Content starts

(** The caller goes to sleep on the queue. *)
Lemma block_spec s w l c pr :
  cpus (sk s) !! myid (sk s) = Some c -> procs (sk s) !! cproc c = Some pr -> wqs s !! m = Some l ->
  (forall q l', wqs s !! q = Some l' -> w ∉ l') ->
  wait_current_set m w WT_KSEM s =
  Ok (tt, Sync (set_procs (<[cproc c := with_wait WT_KSEM (with_state PROC_SLEEPING pr)]> (procs (sk s))) (sk s))
            (<[w := Wait (cproc c) WT_INTERRUPTED (Some m)]> (waits s)) (<[m := l ++ [w]]> (wqs s))
            (sems s) (events s) (semus s) (semqs s) (clock_ticks s)).
Proof.
  intros Hc Hp Hq Hw. unfold wait_current_set. mstep (lift_spec current s _ _ (current_spec (sk s) c Hc)).
  rewrite set_sk_id. set (x0 := Wait (cproc c) WT_INTERRUPTED (x ← waits s !! w; wqueue x)).
  assert (E0 : wait_init w (cproc c) s = Ok (tt, set_waits (<[w := x0]> (waits s)) s)) by done. mstep E0.
  set (s1 := set_waits _ s).
  mstep (lift_spec (upd_proc (cproc c) (with_state PROC_SLEEPING)) s1 _ _ (upd_proc_spec (cproc c) _ pr (sk s1) Hp)).
  set (k2 := set_procs _ (sk s1)).
  assert (Hp2 : procs k2 !! cproc c = Some (with_state PROC_SLEEPING pr)) by apply lookup_insert_eq.
  mstep (lift_spec (upd_proc (cproc c) (with_wait WT_KSEM)) (set_sk k2 s1) _ _ (upd_proc_spec (cproc c) _ _ k2 Hp2)).
  unfold k2. rewrite set_procs_twice.
  rewrite (wait_queue_add_spec _ m l w x0) by (exact Hq || exact Hw || apply lookup_insert_eq).
  unfold set_wqs, set_waits, set_sk, s1. cbn. by rewrite insert_insert_eq.
Qed.

Lemma enter_spec g w p : sem_inv g -> my_process (sk (st g)) p -> fresh g w ->
  exists b s', down_enter NCPU C m w (st g) = Ok (b, s') /\
    sem_inv (Sys s' (ups g) (completed g + (if b then 1 else 0)) (if b then pending g else w :: pending g)).
Proof.
  intros V (c & pr & Hc & <- & Hp & Hpid) (Hwp & Hwq).
  pose proof V as [K W Hnd (sm & l & Hm & Hv & Hq & Hval & Hz & Hcnt & Hl & Hg & Hinj)]. pose proof K as (I & Hlk & Hin).
  unfold down_enter, __down_enter. set (s1 := locked (st g)).
  destruct (decide (0 < value sm)) as [L|L].
  - pose proof (sem_inv_take g sm l V Hm Hq L) as V'. set (s2 := set_sems _ (st g)) in V'.
    exists true, s2. split; [|exact V'].
    rewrite (bind_step _ _ (st g) (Some 0) s2); [done|]. mstep (rd_sem_spec sm (st g) Hm). massert; [|done].
    mstep (sem_lock (st g) Hlk). destruct (Z.ltb_spec 0 (value sm)); [|lia]. fold s1.
    mstep (upd_sem_spec (with_value (value sm - 1)) sm s1 Hm). change (set_sems _ s1) with (locked s2).
    rewrite (bind_step _ _ _ _ _ (sem_unlock (locked s2) eq_refl)). by rewrite unlock_locked by exact Hlk.
  - set (pr' := with_wait WT_KSEM (with_state PROC_SLEEPING pr)).
    set (k1 := set_procs (<[cproc c := pr']> (procs (sk (st g)))) (sk (st g))).
    set (s2 := Sync k1 (<[w := Wait (cproc c) WT_INTERRUPTED (Some m)]> (waits (st g))) (<[m := l ++ [w]]> (wqs (st g)))
            (sems (st g)) (events (st g)) (semus (st g)) (semqs (st g)) (clock_ticks (st g))).
    assert (E : (sm0 ← rd_sem m; _ ← kassert (valid sm0); _ ← lift (spinlock_acquire (SemLock m));
      if 0 <? value sm0 then _ ← upd_sem m (with_value (value sm0 - 1)); _ ← lift (spinlock_release (SemLock m)); mret (Some 0)
      else _ ← wait_current_set m w WT_KSEM; _ ← ipc_add_timer None; _ ← lift (spinlock_release (SemLock m)); mret None) (st g)
      = Ok (None, s2)).
    { mstep (rd_sem_spec sm (st g) Hm). massert; [|done]. mstep (sem_lock (st g) Hlk).
      destruct (Z.ltb_spec 0 (value sm)); [lia|]. fold s1. mstep (block_spec s1 w l c pr Hc Hp Hq Hwq).
      change (Sync _ _ _ _ _ _ _ _) with (locked s2). cbn [ipc_add_timer].
      rewrite (bind_step (mret tt : M sync unit) _ (locked s2) tt (locked s2) eq_refl).
      rewrite (bind_step _ _ _ _ _ (sem_unlock (locked s2) eq_refl)). by rewrite unlock_locked by exact Hlk. }
    mstep E. clear E. cbn beta iota.
    assert (I1 : sinv NCPU k1).
    { destruct (si_proc _ _ I _ _ Hp). apply (sinv_upd NCPU (sk (st g)) (cproc c) pr); try done. left.
      apply (cpu_proc_unqueued NCPU (sk (st g)) _ c I Hc). }
    assert (Hp1 : procs k1 !! cproc c = Some pr') by apply lookup_insert_eq.
    destruct (proj2 (si_rqs _ _ I _) (me_in_range NCPU _ I)) as [q Hrq].
    destruct (schedule_spec NCPU C k1 c pr' q I1 Hin) as (k2 & E2 & Sd); try done;
      [intros; cbn [locks k1 set_procs]; rewrite Hlk; apply not_elem_of_nil|cbn [locks k1 set_procs]; rewrite Hlk; apply not_elem_of_nil|].
    assert (E3 : lift (schedule NCPU C) s2 = Ok (tt, set_sk k2 s2)) by (by apply lift_spec). mstep E3.
    eexists false, _. split; [reflexivity|]. rewrite Z.add_0_r.
    assert (Hsleep : forall y ws, asleep NCPU (sk (st g)) y ws -> asleep NCPU k2 y ws).
    { intros y ws (Ho & py & Hy & Hs & Hws & Hyp). destruct (Ho _ _ Hc) as [Hne _].
      assert (Hy1 : procs k1 !! y = Some py) by (cbn [procs k1 set_procs]; by rewrite lookup_insert_ne).
      split; [eapply (schedule_sleeper NCPU k1 k2 c pr' q); try done; [by rewrite Hs|by left]|].
      destruct (sd_procs _ _ _ _ _ Sd y py Hy1) as (py' & Hy' & Ks & Kp & Kw). exists py'. split_and!; [done|congruence|congruence|lia]. }
    assert (Hme : asleep NCPU k2 (cproc c) WT_KSEM).
    { split; [eapply (schedule_sleeper NCPU k1 k2 c pr' q); try done; by right|].
      destruct (sd_procs _ _ _ _ _ Sd (cproc c) pr' Hp1) as (py' & Hy' & Ks & Kp & Kw). exists py'. split_and!; [done|by rewrite Ks|by rewrite Kw|by rewrite Kp]. }
    assert (Hlook : forall y, y <> w -> <[w := Wait (cproc c) WT_INTERRUPTED (Some m)]> (waits (st g)) !! y = waits (st g) !! y)
      by (intros; by apply lookup_insert_ne).
    assert (Hwl : w ∉ l) by (by apply (Hwq m)).
    subst s2. split; cbn [st ups completed pending sk set_sk sems wqs waits].
    + split; [apply Sd|]. split; [rewrite (sd_locks _ _ _ _ _ Sd); exact Hlk|rewrite (sd_intr _ _ _ _ _ Sd); exact Hin].
    + intros q' l'. cbn [wqs set_sk waits]. destruct (decide (q' = m)) as [->|Hq'].
      * rewrite lookup_insert_eq. intros [= <-]. destruct (W m l Hq) as [Hd Hw']. split.
        -- apply NoDup_app. split_and!; [done| |apply NoDup_singleton]. by intros y Hy ->%list_elem_of_singleton.
        -- intros y [Hy| ->%list_elem_of_singleton]%elem_of_app; [|rewrite lookup_insert_eq; by eexists].
           rewrite Hlook by (by intros ->). by apply Hw'.
      * rewrite lookup_insert_ne by done. intros Hq2. destruct (W q' l' Hq2) as [Hd Hw']. split; [done|].
        intros y Hy. rewrite Hlook by (intros ->; by apply (Hwq q' l')). by apply Hw'.
    + by apply list.NoDup_cons.
    + exists sm, (l ++ [w]). cbn [sems wqs waits set_sk]. rewrite lookup_insert_eq.
      split; [done|]. split; [done|]. split; [done|]. split; [lia|]. split; [intros; lia|]. split_and!.
      * rewrite <- Hcnt. do 3 f_equal. unfold granted. rewrite filter_cons_False by set_solver.
        apply list_filter_iff'. intros y Hy. rewrite not_elem_of_app, list_elem_of_singleton.
        assert (y <> w) by (by intros ->). tauto.
      * intros y [Hy| ->%list_elem_of_singleton]%elem_of_app.
        -- destruct (Hl y Hy) as (Hyp & xy & Hxy & Hsy). split; [by right|]. exists xy. rewrite Hlook by (by intros ->). auto.
        -- split; [left|]. rewrite lookup_insert_eq. by eexists.
      * intros y Hy Hyl. apply elem_of_cons in Hy as [->|Hy]; [set_solver|].
        destruct (Hg y Hy) as (xy & Hxy & Hf & Hn); [set_solver|]. exists xy. rewrite Hlook by (by intros ->). split_and!; [done|done|].
        intros q' l'. destruct (decide (q' = m)) as [->|]; [rewrite lookup_insert_eq; by intros [= <-]|].
        rewrite lookup_insert_ne by done. apply Hn.
      * assert (Hnc : forall y xy, y ∈ l -> waits (st g) !! y = Some xy -> wproc xy <> cproc c).
        { intros y xy Hy Hxy Heq. destruct (Hl y Hy) as (_ & xy' & Hxy' & Ho & _). rewrite Hxy in Hxy'. injection Hxy' as <-.
          by destruct (Ho _ _ Hc). }
        intros y y' xy xy' [Hy| ->%list_elem_of_singleton]%elem_of_app [Hy'| ->%list_elem_of_singleton]%elem_of_app; [| | |done].
        -- rewrite !Hlook by (by intros ->). by apply Hinj.
        -- rewrite lookup_insert_eq, Hlook by (by intros ->). intros Hxy [= <-] Heq. by destruct (Hnc y xy Hy Hxy).
        -- rewrite lookup_insert_eq, Hlook by (by intros ->). intros [= <-] Hxy Heq. by destruct (Hnc y' xy' Hy' Hxy).
Qed.

Lemma sched_step_spec g l k : sem_inv g -> enabled NCPU (sk (st g)) l ->
  (forall w x, w ∈ pending g -> waits (st g) !! w = Some x -> l <> LWakeup (wproc x)) ->
  exec NCPU C l (sk (st g)) = Ok (tt, k) ->
  sem_inv (Sys (set_sk k (st g)) (ups g) (completed g) (pending g)).
Proof.
  intros [K W Hnd (sm & lq & Hm & Hv & Hq & Hval & Hz & Hcnt & Hl & Hg & Hinj)] En Hnw E.
  destruct (kinv_my_queue NCPU _ K) as [xs Hxs].
  destruct (step_spec NCPU C _ l xs K En Hxs) as (k' & E' & K' & _). rewrite E in E'. injection E' as <-.
  split; cbn [st ups completed pending sk set_sk]; [done|exact W|done|]. exists sm, lq. cbn [sems wqs waits set_sk].
  split_and!; try done; try lia. intros w Hw. destruct (Hl w Hw) as (Hwp & x & Hx & Hsl). split; [done|]. exists x. split; [done|].
  exact (exec_sleeper NCPU C (sk (st g)) l k (wproc x) WT_KSEM K En (Hnw w x Hwp Hx) E Hsl).
Qed.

Content ends

> **To do**: The expected answer is a copy of every line in the entries that holds the word "Hinj".

> **Output below**:
  pose proof V as [K W Hnd (sm & l & Hm & Hv & Hq & Hval & Hz & Hcnt & Hl & Hg & Hinj)]. pose proof K as (I & Hlk & Hin).
        -- rewrite !Hlook by (by intros ->). by apply Hinj.
  intros [K W Hnd (sm & lq & Hm & Hv & Hq & Hval & Hz & Hcnt & Hl & Hg & Hinj)] En Hnw E.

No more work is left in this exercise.